«Je suis découragé, quand je songe qu'il faut attendre un mois pour avoir réponse à une lettre. Mille choses seront arrivées quand cette lettre vous parviendra. Vous-même, vous ne serez plus dans le mouvement de celle que vous m'avez écrite, et à laquelle je réponds aujourd'hui. Je vous ai mandé ce que je voulais faire au printemps, aller vous chercher. Si M. Lenormant va en Grèce, ce ne peut être à présent qu'au mois de mars ou d'avril. Nous nous entendrons pour faire ce que vous préférerez. J'attends mille choses de vous par M. de Mesnard; je ne suppose pas qu'il revienne avant le 10 janvier.»
LE MÊME.
«Rome, ce jeudi 18 décembre 1828.
«Au lieu de perdre mon temps et le vôtre à vous raconter les faits et gestes de ma vie, j'aime mieux vous les envoyer tous consignés dans le journal de Rome. Il n'y a de bon dans tout cela que notre monument du Poussin. Hélas! voilà encore une année tombée sur ma tête. Quand me reposerai-je auprès de vous? Quand cesserai-je de perdre sur les grands chemins les jours qui m'étaient prêtés pour en faire un meilleur usage? J'ai dépensé sans regarder tant que j'ai été riche; je croyais le trésor inépuisable. Maintenant, quand je vois combien il est diminué, et combien peu de temps il me reste pour vous aimer, il me prend un grand serrement de coeur.
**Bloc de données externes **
(* ===== verification/Tensors.v ===== *)
(** * Tensors (src/tensor.h, src/models/utils.cpp, src/models/static_buffer.cpp
      and the tensor helpers of src/models/model.cpp)

    An [OrtValue] is its element type, its shape and its elements: an integer is
    itself, a float its bit pattern.  Tensors live in a [heap]: a [unique_ptr] is the
    pointer it owns, a raw pointer the same number, and a pointer that is not in
    the heap dangles.  What fresh memory contains is the field [fresh] of the
    heap and nothing is assumed about it.  The build is the CPU one: neither
    [USE_CUDA] nor [USE_DML] is defined. *)
From Stdlib Require Import ZArith Lia SpecFloat.
From stdpp Require Import base numbers list strings gmap pretty.
From S2P Require Import Prelude Float32 Config.
Local Open Scope Z_scope.

Inductive DeviceType : Type := CPU | CUDA | DML.
#[export] Instance DeviceType_eq_dec : EqDecision DeviceType.
Proof. solve_decision. Defined.

Definition to_string (d : DeviceType) : string :=
  match d with CPU => "CPU" | CUDA => "CUDA" | DML => "DirectML" end.

(** ** Element types *)
Definition SizeOf (type : ONNXTensorElementDataType) : outcome Z :=
  match type with
  | T_UINT8 => Ok 1 | T_INT8 => Ok 1 | T_UINT16 => Ok 2 | T_INT16 => Ok 2
  | T_UINT32 => Ok 4 | T_INT32 => Ok 4 | T_UINT64 => Ok 8 | T_INT64 => Ok 8
  | T_BOOL => Ok 1 | T_FLOAT => Ok 4 | T_DOUBLE => Ok 8
  | T_FLOAT16 => Ok 2 | T_BFLOAT16 => Ok 2
  | T_OTHER _ => Throw (RuntimeError "Unsupported ONNXTensorElementDataType in GetTypeSize")
  end.

(** ** Half precision

    A shift by the width or more is undefined in C++; [oversize] is whatever the
    machine computes for it, and no theorem depends on what that is. *)
Section half.
Context (oversize : Z -> Z -> Z).

Definition shl32 (a s : Z) : Z := u32 (if s <? 32 then Z.shiftl a s else oversize a s).
Definition shr32 (a s : Z) : Z := u32 (if s <? 32 then Z.shiftr a s else oversize a s).
Definition b2Z (b : bool) : Z := if b then 1 else 0.

Definition Float16ToFloat32 (v : Z) : f32 :=
  let sign := Z.shiftr (Z.land v 0x8000) 15 in
  let exponent := Z.shiftr (Z.land v 0x7C00) 10 in
  let fraction := Z.land v 0x03FF in
  let unit := f32_of_Z (if negb (sign =? 0) then -1 else 1) in
  if exponent =? 0 then
    if fraction =? 0 then S754_zero (negb (sign =? 0))
    else SFldexp 24 128 (fdiv (fmul unit (f32_of_Z fraction)) (f32_of_Z 1024)) (-14)
  else if exponent =? 31 then
    if fraction =? 0 then S754_infinity (negb (sign =? 0)) else S754_nan
  else SFldexp 24 128 (fmul unit (fadd f1 (fdiv (f32_of_Z fraction) (f32_of_Z 1024)))) (exponent - 15).

Definition FastFloat16ToFloat32 (x : Z) : f32 :=
  let e := Z.shiftr (Z.land x 0x7C00) 10 in
  let m := Z.shiftl (Z.land x 0x03FF) 13 in
  let v := Z.shiftr (bits_of_f32 (f32_of_Z m)) 23 in
  f32_of_bits
    (Z.lor (Z.lor (u32 (Z.shiftl (Z.land x 0x8000) 16))
                  (u32 (b2Z (negb (e =? 0)) * Z.lor (u32 (Z.shiftl (e + 112) 23)) m)))
           (u32 (Z.land (b2Z (e =? 0)) (b2Z (negb (m =? 0)))
                 * Z.lor (u32 (Z.shiftl (u32 (v - 37)) 23))
                         (Z.land (shl32 m (u32 (150 - v))) 0x007FE000)))).

Definition FastFloat32ToFloat16 (v : f32) : Z :=
  let b := u32 (bits_of_f32 v + 0x00001000) in
  let e := Z.shiftr (Z.land b 0x7F800000) 23 in
  let m := Z.land b 0x007FFFFF in
  Z.land
    (Z.lor (Z.lor (Z.lor (Z.shiftr (Z.land b 0x80000000) 16)
              (b2Z (112 <? e) * Z.lor (Z.land (u32 (Z.shiftl (u32 (e - 112)) 10)) 0x7C00) (Z.shiftr m 13)))
              (Z.land (b2Z (e <? 113)) (b2Z (101 <? e))
               * Z.shiftr (u32 (shr32 (u32 (0x007FF000 + m)) (u32 (125 - e)) + 1)) 1))
           (b2Z (143 <? e) * 0x7FFF))
    0xFFFF.
End half.

(** ** OrtValue and the heap *)
Record OrtValue := mkOrt {
  element_type : ONNXTensorElementDataType;
  shape : list nat;
  data : list Z }.

#[export] Instance OrtValue_eq_dec : EqDecision OrtValue.
Proof. solve_decision. Defined.

Definition ptr : Type := nat.

Record heap := mkHeap {
  tensors : gmap ptr OrtValue;
  next_ptr : ptr;
  fresh : ptr -> nat -> Z;
  double_frees : nat }.

Fixpoint element_count (sh : list nat) : nat :=
  match sh with [] => 1%nat | d :: sh' => (d * element_count sh')%nat end.

Definition deref (h : heap) (p : ptr) : outcome OrtValue :=
  match tensors h !! p with Some t => Ok t | None => Undef end.

(* OrtValue::CreateTensor(allocator, shape, type) *)
Definition CreateTensor (sh : list nat) (ty : ONNXTensorElementDataType) (h : heap) : heap * ptr :=
  let p := next_ptr h in
  (mkHeap (<[p := mkOrt ty sh (map (fresh h p) (seq 0 (element_count sh)))]> (tensors h)) (S p) (fresh h) (double_frees h), p).

(* a tensor whose memory is given: CreateTensor(info, data, shape) and input tensors *)
Definition new_tensor (t : OrtValue) (h : heap) : heap * ptr :=
  (mkHeap (<[next_ptr h := t]> (tensors h)) (S (next_ptr h)) (fresh h) (double_frees h), next_ptr h).

Definition store (p : ptr) (t : OrtValue) (h : heap) : heap :=
  mkHeap (<[p := t]> (tensors h)) (next_ptr h) (fresh h) (double_frees h).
«Mais n'y a-t-il pas de longues années après celles de la terre? Si j'avais la philosophie de Cousin, je vous ferais la description de ce ciel où je vous attendrai, où vous me retrouverez plein de grâce, de beauté et de jeunesse. Pauvre et humble chrétien, je tremble devant le jugement dernier de Michel-Ange. Je ne sais où j'irai, mais partout où vous ne serez pas, je serai bien malheureux. Je vous ai cent fois mandé tous mes projets et tout mon avenir; la rue d'Enfer auprès de vous, voilà tous les souhaits de bonne année que je me fais. Ruines, années, santé, perte de toute illusion, tout me dit: «Va-t'en, retire-toi, finis.» Je ne retrouve au bout de ma journée que vous, et, dans un coin de mon imagination, Moïse. Encore, pour peu qu'on le voulût, je le jetterais très-bien au feu.
«Vous avez désiré que je marquasse mon passage à Rome, c'est fait: le tombeau du Poussin restera; il portera cette inscription: F. A. de Ch. à Nicolas Poussin, pour la gloire des arts et l'honneur de la France. Qu'ai-je maintenant à faire ici? Rien, surtout après avoir souscrit pour la somme de cent ducats au monument de l'homme que vous aimez le plus, dites-vous, après moi, le Tasse.
«Grand merci de votre petit mot du 3 qui m'arrive à l'instant. Je n'ai pas besoin de cette porcelaine[68] pour penser à vous, et franchement, je ne sais si jamais j'en ferai usage à Rome. Soyez aussi victorieuse pour Moïse, auprès de ce M. de La Rochefoucauld qui me semble un fier lion. Cet Assuérus briserait mon fragile ouvrage comme une saucière. À samedi.»
LE MÊME.
«Rome, samedi 20 décembre 1828.
«Je reprends l'histoire de la porcelaine. Le service n'est pas, grâce à M. de La Bouillerie, un présent complet du roi; j'en paie une partie. Ce service, vu le retard, ne peut guère m'arriver qu'à la fin de janvier; s'il n'est pas noyé au passage, il ne paraîtra pas trois fois sur ma table avant mon départ pour Paris. Il y a des gens qui seraient retenus dans leurs projets par la considération d'une belle assiette; mon principe, à moi, est de s'arranger toujours dans une place comme si on devait y rester, et de s'en aller une heure après, s'il le faut.